Salgın nedeniyle getirilen pek çok düzenleme var. Geldiğimiz noktada iş dünyasıyla yine bir kıymetlendirme yapılmalı. Iktisada genel olarak likidite verilmeye devam edilemez lakin hala muhakkak noktalarda dayanaklara gereksinim var. Evvel bunlar tespit edilmeli. Artık muhtaçlık duyulmayan piyasa iktisadına karşıt düzenlemeler kaldırılmalı.
Salgınla birlikte yaşamak zorunda olduğumuz bu periyotta büyümeyi nasıl sağlayacağız, istihdamı nasıl artıracağız; bunları tartışmalıyız. Endüstride yüksek teknolojili ve katma kıymetli üretime yönelik stratejilere tartı verilmeli. Bunun uygulamaya geçmesi de araştırma-geliştirmeyi ve inovasyonu ne kadar ivmelendirdiğinizle direkt ilgili.
Negatif gerçek faiz siyasetine son verilmesi ve piyasayla barışılması, ülkeye tekrar yabancı sermayenin çekilmesi gerekiyor. Dış siyasette da bu nedenle yine kimi stratejileri kıymetlendirme gereksinimi var. Yeni devirde dünya ile nasıl entegre olacağız? Avrupa değişiyor, AB Yeşil Mutabakatı bütün ihracat ve finansman süreçlerimizi etkileyecek. Tüm bunlar için bir yol haritası hazırlanması dış bağlar, etraf, güç ve iktisat siyasetlerinin eşgüdümlü yönetilmesi gerekiyor.
“BORÇLARIMIZI ÖDERİZ KÂFI Kİ BİLİMLE İNATLAŞMAYALIM”
Türkiye’nin yeni güç kaynakları bulmak için yaptığı teşebbüsleri ve bilhassa Doğu Akdeniz’deki tansiyonu nasıl değerlendiriyorsunuz?
Doğu Akdeniz’de Türkiye’nin savunduğu siyaset alanlarında milletlerarası hukuk temelinde, diplomatik araçları da seferber eden bir dış siyasetin yürütülmesi elimizi güçlendirecektir. Çünkü doğalgaz aramaları ile alevlenen gelişmelerin kaynağında uzun yıllardır çözülemeyen Kıbrıs üzere çok taraflı ve milletlerarası hukuk açısından belirsizlikler barındıran sıkıntıların da rol oynadığını görüyoruz.
Diplomatik, jeopolitik, ekonomik ve kültürel alandaki yumuşak gücümüzü ön plana koyan bir strateji sorunun çözülmesine katkı verecektir. Gerek AB’nin gerek Türkiye’nin ve bölge ülkelerinin sıkıntıların kaynağını yanlışsız tespit edip bunlara yönelik diplomatik ve hukuk prensipleri çerçevesinde tahlil üretmesi büyük ehemmiyet taşımakta. Tıpkı süreçte Türkiye’nin müzakere gücünü kuvvetlendirecek bir öteki ögenin ise demokrasi ve hukuk devleti unsurları doğrultusunda hareket etmek olduğunu unutmamalıyız. Dış siyasetin iç siyaset dinamiklerinden olumlu etkilenebileceği en kritik öge bu olacaktır.

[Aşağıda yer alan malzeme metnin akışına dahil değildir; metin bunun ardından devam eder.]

(* ===== verification/CapCache.v ===== *)
(** * The in-process cache of effective masks

    Models [internal/caps/cache.go]: the [Loader] interface the store
    implements, [Cache.Of] in the two critical sections it is made of, and
    [Cache.Invalidate]. Requests run in goroutines of their own, so a call to
    [Of] may be suspended between reading the database and writing the cache;
    the events below are the steps whose interleavings are possible. *)
From S2P Require Import Prelude Caps.
Local Open Scope daffa_scope.

(** [Loader]: the one promise the cache needs of the store. [None] is an error
    of the database. *)
Class Loader (DB : Type) := EffectiveMask : DB -> string -> option ScopedMask.

Section Cache.
Context {DB : Type} `{!Loader DB}.

(** [cached]: the map [c.m]. [inflight]: the calls to [Of] that missed and have
    loaded a mask they have not stored yet. [dirty]: the writers that have
    committed and not yet called [Invalidate]. *)
Record world := World { db : DB; cached : gmap string ScopedMask;
                        inflight : list (string * ScopedMask); dirty : nat }.

Definition NewCache (d : DB) : world := World d ∅ [] 0.

(** The first critical section of [Of] and the load that follows a miss. *)
Inductive of_result := Hit (m : ScopedMask) | Loaded (m : ScopedMask) | LoadError.

Definition Of_begin (w : world) (u : string) : of_result * world :=
  match cached w !! u with
  | Some m => (Hit m, w)
  | None =>
      match EffectiveMask (db w) u with
      | None => (LoadError, w)
      | Some m => (Loaded m, World (db w) (cached w) (inflight w ++ [(u, m)]) (dirty w))
      end
  end.

(** The second critical section: [c.m[userID] = m], for the [k]-th call in flight. *)
Definition Of_end (w : world) (k : nat) : world :=
  match inflight w !! k with
  | Some (u, m) => World (db w) (<[u := m]> (cached w)) (delete k (inflight w)) (dirty w)
  | None => w
  end.

(** [Of] when nothing runs between its two halves. *)
Definition Of (w : world) (u : string) : option ScopedMask * world :=
  match Of_begin w u with
  | (Hit m, w') => (Some m, w')
  | (LoadError, w') => (None, w')
  | (Loaded m, w') => (Some m, Of_end w' (length (inflight w)))
  end.

Definition Invalidate (w : world) : world := World (db w) ∅ (inflight w) (pred (dirty w)).

(** A write to roles, memberships or environments, as its caller does it: the
    transaction commits, then [Invalidate] is called. *)
Definition Commit (w : world) (d : DB) : world := World d (cached w) (inflight w) (S (dirty w)).

Inductive event := EBegin (u : string) | EEnd (k : nat) | EOf (u : string) | ECommit (d : DB) | EInvalidate.

Definition run1 (w : world) (e : event) : world :=
  match e with
  | EBegin u => (Of_begin w u).2
  | EEnd k => Of_end w k
  | EOf u => (Of w u).2
  | ECommit d => Commit w d
  | EInvalidate => Invalidate w
  end.

Definition run (w : world) (es : list event) : world := fold_left run1 es w.

(** The cache agrees with the database it caches. *)
Definition coherent (w : world) : Prop :=
  forall u m, cached w !! u = Some m -> EffectiveMask (db w) u = Some m.

Definition sequential (e : event) : bool :=
  match e with EOf _ | ECommit _ | EInvalidate => true | _ => false end.

Lemma Of_inflight w u : inflight (Of w u).2 = inflight w.
Proof.
  unfold Of, Of_begin. destruct (cached w !! u); [done|].
  destruct (EffectiveMask (db w) u) as [m|]; [|done]. simpl.
  unfold Of_end. simpl. rewrite list_lookup_middle by done. simpl.
  by rewrite delete_middle, app_nil_r.
Qed.

Lemma Of_cached w u :
  db (Of w u).2 = db w /\ dirty (Of w u).2 = dirty w /\
  ((Of w u).2 = w \/ exists m, EffectiveMask (db w) u = Some m /\ cached (Of w u).2 = <[u := m]> (cached w)).
Proof.
  unfold Of, Of_begin. destruct (cached w !! u); [eauto|].
  destruct (EffectiveMask (db w) u) as [m|] eqn:E; [|eauto]. simpl.
  unfold Of_end. simpl. rewrite list_lookup_middle by done. simpl. eauto 6.
Qed.

Lemma Of_coherent w u : coherent w -> coherent (Of w u).2.
Proof.
  intros Hc. destruct (Of_cached w u) as (Hdb & _ & [->|(m & Hm & Hcache)]); [done|].
  intros v n. rewrite Hdb, Hcache, lookup_insert. case_decide; [naive_solver|apply Hc].
Qed.

(** The invariant of sequential executions: when no writer is between its
    commit and its invalidation, the cache is exact. *)
Lemma run_sequential_inv es w :
  (dirty w = 0%nat -> coherent w) -> forallb sequential es = true ->
  dirty (run w es) = 0%nat -> coherent (run w es).
Proof.
  revert w. induction es as [|e es IH]; intros w Hw Hes; simpl in *; [done|].
  apply andb_prop in Hes as [He Hes]. apply IH; [|done]. destruct e; try done; simpl.
  destruct (Of_cached w u) as (_ & -> & _). eauto using Of_coherent.
Qed.

(** As long as calls to [Of] do not overlap the writers, the cache is
    exact: whenever every committed write has been followed by [Invalidate],
    each cached mask is the one the database would give. *)
Theorem sequential_coherent (d : DB) (es : list event) :
  forallb sequential es = true -> dirty (run (NewCache d) es) = 0%nat -> coherent (run (NewCache d) es).
Proof. intros. apply run_sequential_inv; [|done..]. intros _ u m. simpl. by rewrite lookup_empty. Qed.

(** Under any interleaving: an [Invalidate] that finds no call in flight
    makes the cache exact, and loads keep it so until the next commit. *)
Definition no_commit (e : event) : bool := match e with ECommit _ => false | _ => true end.

Definition inflight_ok (w : world) : Prop :=
  coherent w /\ forall u m, (u, m) ∈ inflight w -> EffectiveMask (db w) u = Some m.

Lemma run1_inflight_ok w e : no_commit e = true -> inflight_ok w -> inflight_ok (run1 w e).
Proof.
  intros He [Hc Hi]. destruct e as [u|k|u| |]; try done; simpl.
  - unfold Of_begin. destruct (cached w !! u); [done|].
    destruct (EffectiveMask (db w) u) as [m|] eqn:E; [|done]. split; [done|]. simpl.
    intros v n. rewrite elem_of_app, list_elem_of_singleton. intros [?|[= -> ->]]; eauto.
  - unfold Of_end. destruct (inflight w !! k) as [[u m]|] eqn:E; [|done].
    assert (EffectiveMask (db w) u = Some m) as Hm by (eapply Hi, list_elem_of_lookup_2, E).
    split; simpl.
    + intros v n. simpl. rewrite lookup_insert. case_decide; [naive_solver|apply Hc].
    + intros v n Hv. apply Hi. eapply elem_of_submseteq; [done|]. apply sublist_submseteq, sublist_delete.
  - split; [by apply Of_coherent|]. rewrite Of_inflight.
    destruct (Of_cached w u) as (-> & _). done.
Qed.

(** Whatever ran before, an invalidation that no load straddles restores
    exactness, and it lasts until the next commit. *)
Theorem invalidate_restores (w : world) (es : list event) :
  inflight w = [] -> forallb no_commit es = true -> coherent (run (Invalidate w) es).
Proof.
  intros Hi Hes.
  assert (inflight_ok (Invalidate w)) as Hok.
  { split; [intros u m; simpl; by rewrite lookup_empty|]. simpl. rewrite Hi.
    intros u m H. by apply elem_of_nil in H. }
  revert Hok. generalize (Invalidate w). induction es as [|e es IH]; intros w' Hok; simpl in *.
  - apply Hok.
  - apply andb_prop in Hes as [He Hes]. apply IH; [done|]. by apply run1_inflight_ok.
Qed.

(** But not in general. If the database gives a user two different masks
    before and after a write, a load that started before the commit and stores
    after [Invalidate] leaves the old mask in the cache with nobody left to
    remove it: no call is in flight, no writer is pending, and the cache is wrong. *)
Theorem stale_after_invalidate (d d' : DB) (u : string) (m m' : ScopedMask) :
  EffectiveMask d u = Some m -> EffectiveMask d' u = Some m' -> m <> m' ->
  let w := run (NewCache d) [EBegin u; ECommit d'; EInvalidate; EEnd 0] in
  dirty w = 0%nat /\ inflight w = [] /\ (Of w u).1 = Some m /\ ~ coherent w.
Proof.
  intros Hm Hm' Hne. cbv [run fold_left run1 Of_begin NewCache cached db]. rewrite lookup_empty, Hm. simpl.
  cbv [Of_end inflight lookup list_lookup]. simpl. split_and!; [done..| |].
  - unfold Of, Of_begin. simpl. by rewrite lookup_insert_eq.
  - intros Hc. specialize (Hc u m). simpl in Hc. rewrite lookup_insert_eq in Hc.
    specialize (Hc eq_refl). congruence.
Qed.

End Cache.

Arguments World {DB}.

(** ** The theorems at a concrete database: one mask per user *)

Section Witnesses.

Definition table := gmap string ScopedMask.

#[local] Instance table_loader : Loader table := fun d u => d !! u.

Definition before : table := {[ "ann" := mkScoped {[ NSDocker := 7%N ]} ∅ ]}.
Definition after : table := {[ "ann" := mkScoped ∅ ∅ ]}.

Lemma sequential_coherent_witness : coherent (run (NewCache before) [EOf "ann"; ECommit after; EInvalidate; EOf "ann"]).
Proof. apply sequential_coherent; reflexivity. Defined.

Lemma invalidate_restores_witness :
  coherent (run (Invalidate (World after before [] 1)) [EBegin "ann"; EOf "ann"; EEnd 0]).
Proof. apply invalidate_restores; reflexivity. Defined.

Lemma stale_after_invalidate_witness :
  let w := run (NewCache before) [EBegin "ann"; ECommit after; EInvalidate; EEnd 0] in
  dirty w = 0%nat /\ inflight w = [] /\ (Of w "ann").1 = Some (mkScoped {[ NSDocker := 7%N ]} ∅) /\ ~ coherent w.
Proof. eapply stale_after_invalidate; [reflexivity | reflexivity | discriminate]. Defined.

End Witnesses.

Dış borç hala çok yüksek. Türkiye iktisadı son üç yıldır büyüyemiyor. Büyüme temposu çok düştü. Hasebiyle daima borç ödüyoruz. Son iki yıldır gerçek kesimde kıymetli oranda yaklaşık 60 milyar dolarlık açık durum kapatıldı. Kurdaki artışın denetim altına alınması borcun çevrilebilmesi için kıymetli. Bunun için de evvel enflasyonu denetim altına almak gerekiyor. İktisat bilimi ile uyumlu siyasetler yapmalıyız. Rezervlerimizdeki erimenin durdurulması lazım. Yoksa temerrüt riskine ait algı çok olumsuz etkilenir. CDS’lerdeki yükseliş de bunu yansıtıyor. Türkiye bugüne kadar borçlarını daima geri ödedi, bundan sonra da ödeyecek gücü var, kâfi ki bilimle inatlaşmayalım, itimadı artıracak öngörülebilir siyasetler uygulayalım.